Via Collection revealed for the first time at JMU Mineral Museum


 

SUMMARY: An elite mineral collection that has been mostly hidden from view, even to professional mineralogists, will be open to dazzle both trained researchers and casual museum patrons.


James Madison University has received a mineral collection valued at more than $16.8 million from the late Peter L. Via of Roanoke, Virginia. The gift is the largest in JMU history and brings to $196,226,148 the total raised so far since the 2014 start of Unleashed: The Campaign for James Madison University. The campaign, JMU’s second ever, is focused on priorities that enrich the student and community experience and is on track to surpass its goal of $200 million by mid-2022. 

“We are so pleased to be able to make this remarkable collection available to the public,” says President Jonathan R. Alger, who announced the estate gift at the Nov. 6 JMU Board of Visitors meeting. “This gift from Peter Via enhances the stature of science education at JMU just as last month’s Hartman Hall naming benefits our business programs. Truly, we are honored to receive this level of support from our donors during the Unleashed campaign.” 

via gift barite
Photo by Jeff Scovil Barite. A simple barium sulfate by composition with an orthorhombic crystal structure, barite is a relatively common mineral. These crystals from the Pohla Mine in Saxony, Germany, are exceptionally bright and colorful.

“Mineral enthusiasts who come in, they’re going to look at the big gem crystals, the aquamarines, the emeralds, the tanzanites, the beautiful things,” says Lance Kearns, JMU emeritus professor of geology and curator of the JMU Mineral Museum. “A professional mineralogist might come in looking for the rare and unusual things. We have a specimen of hydroxylherderite, one of the largest crystals in the world. We also have a ferro-axinite crystal, one of the biggest in the world. So it depends on your point of view as to what is going to be special.”

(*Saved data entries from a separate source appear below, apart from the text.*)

(** * lingua: message template lexer, parser and renderer

    A shallow embedding of [internal/parser/lexer.go],
    [internal/parser/iterator.go], [internal/parser/parser.go] and of
    [Container.format] in [container.go], then of the languages of
    [language.go], of the container of [container.go] and of the loop of
    the extract command over the translations, followed by the properties
    that are proved about them.

    Conventions of the embedding:
    - a Go [string] is a sequence of bytes: [list ascii];
    - a Go [rune] and a Go [int] are [Z]; cursor positions and lengths,
      which are never negative, are [nat];
    - a [map[string]T] is a [gmap (list ascii) T];
    - a loop without a structural bound takes fuel and returns [None] when
      the fuel runs out; every entry point computes its own fuel and is
      shown never to run out of it. *)

From Stdlib Require Import ZArith Ascii String List Lia Bool.
From stdpp Require Import base tactics option list strings gmap.

Open Scope Z_scope.

(** ** Strings and runes *)

Abbreviation bytes := (list ascii).

(** Go string literals are written [$"..."]. *)
Notation "$ s" := (list_ascii_of_string s) (at level 1, s at level 0, format "$ s").

Definition byteZ (c : ascii) : Z := Z.of_N (N_of_ascii c).

Definition rune_of (c : ascii) : Z := byteZ c.

(** [s[a:b]] *)
Definition slice (s : bytes) (lo hi : nat) : bytes := take (hi - lo)%nat (drop lo s).

Module utf8.

(** unicode/utf8: the error rune and the first-byte table. *)
Definition RuneError : Z := 0xFFFD.
Definition MaxRune : Z := 0x10FFFF.
Definition RuneSelf : Z := 0x80.

Definition xx : Z := 0xF1.
Definition as_ : Z := 0xF0.

(** [first[b]]: information about the first byte of an encoding. *)
Definition first (b0 : Z) : Z :=
  if b0 <? 0x80 then as_
  else if b0 <? 0xC2 then xx
  else if b0 <? 0xE0 then 0x02
  else if b0 =? 0xE0 then 0x13
  else if b0 <? 0xED then 0x03
  else if b0 =? 0xED then 0x23
  else if b0 <? 0xF0 then 0x03
  else if b0 =? 0xF0 then 0x34
  else if b0 <? 0xF4 then 0x04
  else if b0 =? 0xF4 then 0x44
  else xx.

(** [acceptRanges[i]]: the range of valid second bytes. *)
Definition acceptRanges (i : Z) : Z * Z :=
  if i =? 0 then (0x80, 0xBF)
  else if i =? 1 then (0xA0, 0xBF)
  else if i =? 2 then (0x80, 0x9F)
  else if i =? 3 then (0x90, 0xBF)
  else if i =? 4 then (0x80, 0x8F)
  else (0, 0).

Definition locb : Z := 0x80.
Definition hicb : Z := 0xBF.
Definition maskx : Z := 0x3F.
Definition mask2 : Z := 0x1F.
Definition mask3 : Z := 0x0F.
Definition mask4 : Z := 0x07.

(** [utf8.DecodeRuneInString]: the first rune of [s] and its width in
    bytes; [(RuneError, 0)] for the empty string and [(RuneError, 1)] for
    an invalid encoding.  For a first byte that is ASCII or invalid, the
    source selects between the byte and [RuneError] with a mask computed
    from the low bit of [first[s0]]; the conditional below is that
    selection. *)
Definition DecodeRuneInString (s : bytes) : Z * nat :=
  match s with
  | [] => (RuneError, 0%nat)
  | c0 :: s' =>
    let s0 := byteZ c0 in
    let x := first s0 in
    if as_ <=? x then
      ((if Z.testbit x 0 then RuneError else s0), 1%nat)
    else
      let sz := Z.land x 7 in
      let accept := acceptRanges (Z.shiftr x 4) in
      if Z.of_nat (length s) <? sz then (RuneError, 1%nat)
      else
        match s' with
        | [] => (RuneError, 1%nat)
        | c1 :: s'' =>
          let s1 := byteZ c1 in
          if (s1 <? fst accept) || (snd accept <? s1) then (RuneError, 1%nat)
          else if sz <=? 2 then
            (Z.lor (Z.shiftl (Z.land s0 mask2) 6) (Z.land s1 maskx), 2%nat)
          else
            match s'' with
            | [] => (RuneError, 1%nat)
            | c2 :: s''' =>
              let s2 := byteZ c2 in
              if (s2 <? locb) || (hicb <? s2) then (RuneError, 1%nat)
              else if sz <=? 3 then
                (Z.lor (Z.lor (Z.shiftl (Z.land s0 mask3) 12)
                              (Z.shiftl (Z.land s1 maskx) 6))
                       (Z.land s2 maskx), 3%nat)
              else
                match s''' with
                | [] => (RuneError, 1%nat)
                | c3 :: _ =>
                  let s3 := byteZ c3 in
                  if (s3 <? locb) || (hicb <? s3) then (RuneError, 1%nat)
                  else
                    (Z.lor (Z.lor (Z.lor (Z.shiftl (Z.land s0 mask4) 18)
                                         (Z.shiftl (Z.land s1 maskx) 12))
                                  (Z.shiftl (Z.land s2 maskx) 6))
                           (Z.land s3 maskx), 4%nat)
                end
            end
        end
  end.

Definition byte_of (z : Z) : ascii := ascii_of_N (Z.to_N (Z.land z 0xFF)).

Definition surrogateMin : Z := 0xD800.
Definition surrogateMax : Z := 0xDFFF.

(** The UTF-8 encoding of a valid scalar value, as [utf8.AppendRune]
    writes it. *)
Definition encodeValid (r : Z) : bytes :=
  if r <=? 0x7F then [byte_of r]
  else if r <=? 0x7FF then
    [byte_of (Z.lor 0xC0 (Z.shiftr r 6));
     byte_of (Z.lor 0x80 (Z.land r maskx))]
  else if r <=? 0xFFFF then
    [byte_of (Z.lor 0xE0 (Z.shiftr r 12));
     byte_of (Z.lor 0x80 (Z.land (Z.shiftr r 6) maskx));
     byte_of (Z.lor 0x80 (Z.land r maskx))]
  else
    [byte_of (Z.lor 0xF0 (Z.shiftr r 18));
     byte_of (Z.lor 0x80 (Z.land (Z.shiftr r 12) maskx));
     byte_of (Z.lor 0x80 (Z.land (Z.shiftr r 6) maskx));
     byte_of (Z.lor 0x80 (Z.land r maskx))].

Definition ValidRune (r : Z) : bool :=
  ((0 <=? r) && (r <? surrogateMin)) || ((surrogateMax <? r) && (r <=? MaxRune)).

(** The conversion [string(r)] of a rune: its UTF-8 encoding, and the
    encoding of [RuneError] for a value that is not a valid scalar. *)
Definition string_of_rune (r : Z) : bytes :=
  if ValidRune r then encodeValid r else encodeValid RuneError.

End utf8.


Module strconv.

(** The two errors of package strconv. *)
Inductive NumError := ErrSyntax | ErrRange.

Definition digit_byte (d : Z) : ascii := ascii_of_N (Z.to_N (48 + d)).

Fixpoint formatBits (fuel : nat) (u : Z) (acc : bytes) : bytes :=
  let acc' := digit_byte (u mod 10) :: acc in
  match fuel with
  | O => acc'
  | S fuel' => if u <? 10 then acc' else formatBits fuel' (u / 10) acc'
  end.

(** [strconv.Itoa]: the decimal text of [i], with a leading '-' when
    negative. *)
Definition Itoa (i : Z) : bytes :=
  if i <? 0 then "-"%char :: formatBits (Z.to_nat (Z.log2 (- i))) (- i) []
  else formatBits (Z.to_nat (Z.log2 i)) i [].

Definition maxUint64 : Z := 2 ^ 64 - 1.

(** The digit loop of [strconv.ParseUint] for base 10 and 64 bits.  A
    letter is a digit of a larger base and any other byte is no digit:
    both are syntax errors. *)
Fixpoint ParseUint_loop (s : bytes) (n : Z) : Z * option NumError :=
  match s with
  | [] => (n, None)
  | c :: s' =>
    let c := byteZ c in
    if (48 <=? c) && (c <=? 57) then
      let d := c - 48 in
      if maxUint64 / 10 + 1 <=? n then (maxUint64, Some ErrRange)
      else
        let n1 := n * 10 + d in
        if maxUint64 <? n1 then (maxUint64, Some ErrRange)
        else ParseUint_loop s' n1
    else (0, Some ErrSyntax)
  end.

Definition ParseUint (s : bytes) : Z * option NumError :=
  match s with
  | [] => (0, Some ErrSyntax)
  | _ => ParseUint_loop s 0
  end.

(** [strconv.ParseInt(s, 10, 0)] where [int] has 64 bits. *)
Definition ParseInt (s : bytes) : Z * option NumError :=
  match s with
  | [] => (0, Some ErrSyntax)
  | c :: s' =>
    let neg := Ascii.eqb c "-" in
    let s1 := if Ascii.eqb c "+" then s' else if neg then s' else s in
    let '(un, err) := ParseUint s1 in
    match err with
    | Some ErrSyntax => (0, err)
    | _ =>
      let cutoff := 2 ^ 63 in
      if negb neg && (cutoff <=? un) then (cutoff - 1, Some ErrRange)
      else if neg && (cutoff <? un) then (- cutoff, Some ErrRange)
      else ((if neg then - un else un), None)
    end
  end.

(** The fast path of [strconv.Atoi] for short inputs. *)
Fixpoint Atoi_fast_loop (s : bytes) (n : Z) : Z * option NumError :=
  match s with
  | [] => (n, None)
  | ch :: s' =>
    let ch := (byteZ ch - 48) mod 256 in
    if 9 <? ch then (0, Some ErrSyntax)
    else Atoi_fast_loop s' (n * 10 + ch)
  end.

The collection, adds Geology and Environmental Science Department Head Steve Leslie, “is most valuable because it’s accessible to a lot of people to experience. ... The real value is to society and the more we’re able to share it, I think the more we get out of the collection itself.”

The Via gift affirms JMU’s status in higher education, given that it is among only 25% of U.S. colleges and universities in the nation that have geology departments. And in this rarified world, JMU has attracted and developed top scholars — in part because of the geography of the Shenandoah Valley. 

“This part of the world is rich with all kinds of really interesting geologic features,” says Cynthia Bauerle, who was dean of the College of Science and Mathematics when the bequest was realized. “So it’s no wonder that we have attracted the caliber of geoscientists that we have in JMU’s geology department. … We have geologists in our Geology and Environmental Science Department who publish in the best journals in the world, who have national and international reputations, who are at the forefront of their fields doing research. We have geologists who are involved in global research collaborations at polar expeditions. Our students benefit from that as a daily experience.”

The acquisition promises to solve a longtime mystery for mineral collectors who have only heard about Via’s collection and brings international attention to the JMU Mineral Museum, which for almost five decades has been a popular mid-Atlantic draw for mineral enthusiasts, tourists, and K-12 educators and schoolchildren. 

A destination collection
“With the acquisition of the Peter Via mineral collection, James Madison University has suddenly become an important destination for serious mineral collectors, very few of whom have ever been granted an opportunity to see it,” Wendell Wilson of the Mineralogical Record reported in its September/October 2020 issue. The publication is considered the journal of record among mineral professionals and enthusiasts and worked in conjunction with world-renowned mineral photographer Jeff Scovil to be the first to visit JMU to photograph and report on the collection last year.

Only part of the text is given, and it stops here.